RFC: ARM Strategy for adding tail call optimization to thumb1 targets

Hello,

after a while of code-reading and analysis I have come up with a plan on how to add tail call optimizations to thumb1 targets. As a beginner within LLVM, I would very much appreciate feedback and advice before proceeding further.

I identified two main complexities rendering tail call optimization more difficult for thumb1 targets (this is also already stated in some very old comment within ARMTargetLowering::IsEligibleForTailCallOptimization that does not seem to mach current state of the code at some minor points):

1.) Unlike the BL instruction the B instruction only reaches targets in up to ~2k byte distance. This means that for true tail calls the jump target address needs to be placed in a register.
2.) We need a scratch register to restore LR contents in the epilogue if LR has previously been pushed on the stack.

My plan is to implement the following:

1.) When lowering tail calls during DAG generation, arrange for the call target adress always being loaded into a register.
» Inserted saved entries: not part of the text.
(* ===== verification/Metrics.v ===== *)
(** * Metrics

    [pkg/observability/metrics.go].  Prometheus is not part of the sources: a
    metric is a number (a float64 in Prometheus, exact for counts below 2^53),
    and registering a name twice panics, as [promauto] documents. *)

From Stdlib Require Import ZArith Lia.
From stdpp Require Import base numbers list strings gmap.
From S2P Require Import Prelude GoStd.
Open Scope Z_scope.

Record Metrics := mkMetrics {
  ActiveConnections : Z;
  TotalQueries : Z;
  QueryDuration : list Z;
  ErrorsTotal : gmap bytes Z;
  PGPoolSize : Z;
  BytesIn : Z;
  BytesOut : Z;
  PreparedStmts : Z;
  TransactionsTotal : gmap bytes Z;
  CDCEventsTotal : gmap bytes Z;
  CDCReplicationLag : Z;
  CDCBackpressureTotal : Z;
  CDCConnectedClients : Z;
  CDCLastLSN : Z;
  CDCReconnectsTotal : Z;
  CDCEventsDropped : Z
}.

Definition metric_names : list bytes := map str
  ["mysql_pg_proxy_active_connections"; "mysql_pg_proxy_total_queries"; "mysql_pg_proxy_query_duration_seconds";
   "mysql_pg_proxy_errors_total"; "mysql_pg_proxy_pg_pool_size"; "mysql_pg_proxy_bytes_in_total";
   "mysql_pg_proxy_bytes_out_total"; "mysql_pg_proxy_prepared_statements"; "mysql_pg_proxy_transactions_total";
   "mysql_pg_proxy_cdc_events_total"; "mysql_pg_proxy_cdc_replication_lag_ms"; "mysql_pg_proxy_cdc_backpressure_total";
   "mysql_pg_proxy_cdc_connected_clients"; "mysql_pg_proxy_cdc_last_lsn"; "mysql_pg_proxy_cdc_reconnects_total";
   "mysql_pg_proxy_cdc_events_dropped_total"].

(** Each metric is registered when it is created. *)
Fixpoint register_all (names : list bytes) (registry : gset bytes) : res (gset bytes) :=
  match names with
  | [] => Ok registry
  | n :: names => if bool_decide (n ∈ registry) then Panic else register_all names ({[n]} ∪ registry)
  end.
(** Every metric starts at zero. *)
Definition zero_metrics : Metrics := mkMetrics 0 0 [] ∅ 0 0 0 0 ∅ ∅ 0 0 0 0 0 0.
Definition NewMetrics (registry : gset bytes) : res (Metrics * gset bytes) :=
  match register_all metric_names registry with
  | Ok registry => Ok (zero_metrics, registry)
  | Err m => Err m
  | Panic => Panic
  end.

Section operations.
Context (m : Metrics).
Definition with_active v := mkMetrics v (TotalQueries m) (QueryDuration m) (ErrorsTotal m) (PGPoolSize m) (BytesIn m)
  (BytesOut m) (PreparedStmts m) (TransactionsTotal m) (CDCEventsTotal m) (CDCReplicationLag m) (CDCBackpressureTotal m)
  (CDCConnectedClients m) (CDCLastLSN m) (CDCReconnectsTotal m) (CDCEventsDropped m).
Definition with_counts q d e := mkMetrics (ActiveConnections m) q d e (PGPoolSize m) (BytesIn m)
  (BytesOut m) (PreparedStmts m) (TransactionsTotal m) (CDCEventsTotal m) (CDCReplicationLag m) (CDCBackpressureTotal m)
  (CDCConnectedClients m) (CDCLastLSN m) (CDCReconnectsTotal m) (CDCEventsDropped m).
Definition with_proxy p i o s t := mkMetrics (ActiveConnections m) (TotalQueries m) (QueryDuration m) (ErrorsTotal m) p i
  o s t (CDCEventsTotal m) (CDCReplicationLag m) (CDCBackpressureTotal m)
  (CDCConnectedClients m) (CDCLastLSN m) (CDCReconnectsTotal m) (CDCEventsDropped m).
Definition with_cdc e lag bp cl lsn rc dr := mkMetrics (ActiveConnections m) (TotalQueries m) (QueryDuration m) (ErrorsTotal m)
  (PGPoolSize m) (BytesIn m) (BytesOut m) (PreparedStmts m) (TransactionsTotal m) e lag bp cl lsn rc dr.

Definition bump_label (label : bytes) (v : gmap bytes Z) : gmap bytes Z := <[label := default 0 (v !! label) + 1]> v.

Definition IncActiveConnections : Metrics := with_active (ActiveConnections m + 1).
Definition DecActiveConnections : Metrics := with_active (ActiveConnections m - 1).
Definition IncTotalQueries : Metrics := with_counts (TotalQueries m + 1) (QueryDuration m) (ErrorsTotal m).
Definition ObserveQueryDuration (seconds : Z) : Metrics :=
  with_counts (TotalQueries m) (QueryDuration m ++ [seconds]) (ErrorsTotal m).
Definition IncErrors (errorType : bytes) : Metrics :=
  with_counts (TotalQueries m) (QueryDuration m) (bump_label errorType (ErrorsTotal m)).
Definition SetPGPoolSize (size : Z) : Metrics :=
  with_proxy size (BytesIn m) (BytesOut m) (PreparedStmts m) (TransactionsTotal m).
Definition AddBytesIn (n : Z) : Metrics :=
  with_proxy (PGPoolSize m) (BytesIn m + n) (BytesOut m) (PreparedStmts m) (TransactionsTotal m).
Definition AddBytesOut (n : Z) : Metrics :=
  with_proxy (PGPoolSize m) (BytesIn m) (BytesOut m + n) (PreparedStmts m) (TransactionsTotal m).
Definition SetPreparedStmts (count : Z) : Metrics :=
  with_proxy (PGPoolSize m) (BytesIn m) (BytesOut m) count (TransactionsTotal m).
Definition IncTransactions (result : bytes) : Metrics :=
  with_proxy (PGPoolSize m) (BytesIn m) (BytesOut m) (PreparedStmts m) (bump_label result (TransactionsTotal m)).
Definition cdc e lag bp cl lsn rc dr := with_cdc (e (CDCEventsTotal m)) (lag (CDCReplicationLag m))
  (bp (CDCBackpressureTotal m)) (cl (CDCConnectedClients m)) (lsn (CDCLastLSN m)) (rc (CDCReconnectsTotal m))
  (dr (CDCEventsDropped m)).
Definition IncCDCEvents (eventType : bytes) : Metrics := cdc (bump_label eventType) id id id id id id.
Definition SetCDCReplicationLag (lagMs : Z) : Metrics := cdc id (fun _ => lagMs) id id id id id.
Definition IncCDCBackpressure : Metrics := cdc id id Z.succ id id id id.
Definition SetCDCConnectedClients (count : Z) : Metrics := cdc id id id (fun _ => count) id id id.
Definition IncCDCConnectedClients : Metrics := cdc id id id Z.succ id id id.
Definition DecCDCConnectedClients : Metrics := cdc id id id Z.pred id id id.
Definition SetCDCLastLSN (lsn : Z) : Metrics := cdc id id id id (fun _ => lsn) id id.
Definition IncCDCReconnects : Metrics := cdc id id id id id Z.succ id.
Definition IncCDCEventsDropped : Metrics := cdc id id id id id id Z.succ.
End operations.

(** Registering the metrics works once. *)
Lemma NewMetrics_once : exists m registry, NewMetrics ∅ = Ok (m, registry) /\ NewMetrics registry = Panic.
Proof. by eexists _, _. Qed.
So that actually only ARM::TCRETURNri pseudo opcodes will be generated for tail calls. (Penalty of this is will be one additional mov r12,r3 in case of exactly 3 parameters being passed on the stack for constant addresses, see below).

2.) In case that r0 up to r3 are used for parameter passing. I noticed, that the thumb1 register allocator settings will not be able to allocate a suitable register. My plan is to somehow force the tail call jump target into hard reg r12 in this case before register allocation. If at least r3 is free, the register allocator will be able to find a register for the TCRETURNri pseudo instruction and we don't have a problem until epilogue generation.

QUESTION 1: How would be the "right" way to force the target address into the hard reg r12 in case that r0 up to r3 are used for params? Should this check and the "force to hard reg r12" code go to ARMTargetLowering::LowerCall or should this be done within the "legalize DAG" pass that seems to exist somewhere. Is there an example on how to force a value into a hard reg?

3.) After Steps 1.) and 2.), Thumb1FrameLowering::emitEpilogue will find TCRETURNri pseudo instructions for tail calls. We could detect this easily and probably handle this case within a new private member Thumb1FrameLowering::emitTailCallEpilogue ().

Thumb1FrameLowering::emitTailCallEpilogue () will have to arrange for
- updating the stack pointer,
- restoring GP registers pushed on the stack,
- restoring LR and
- jumping to the target address.

The problem is that restoring LR requires a scratch register because pop {lr} is not available. In any way, the target address will be available in a register.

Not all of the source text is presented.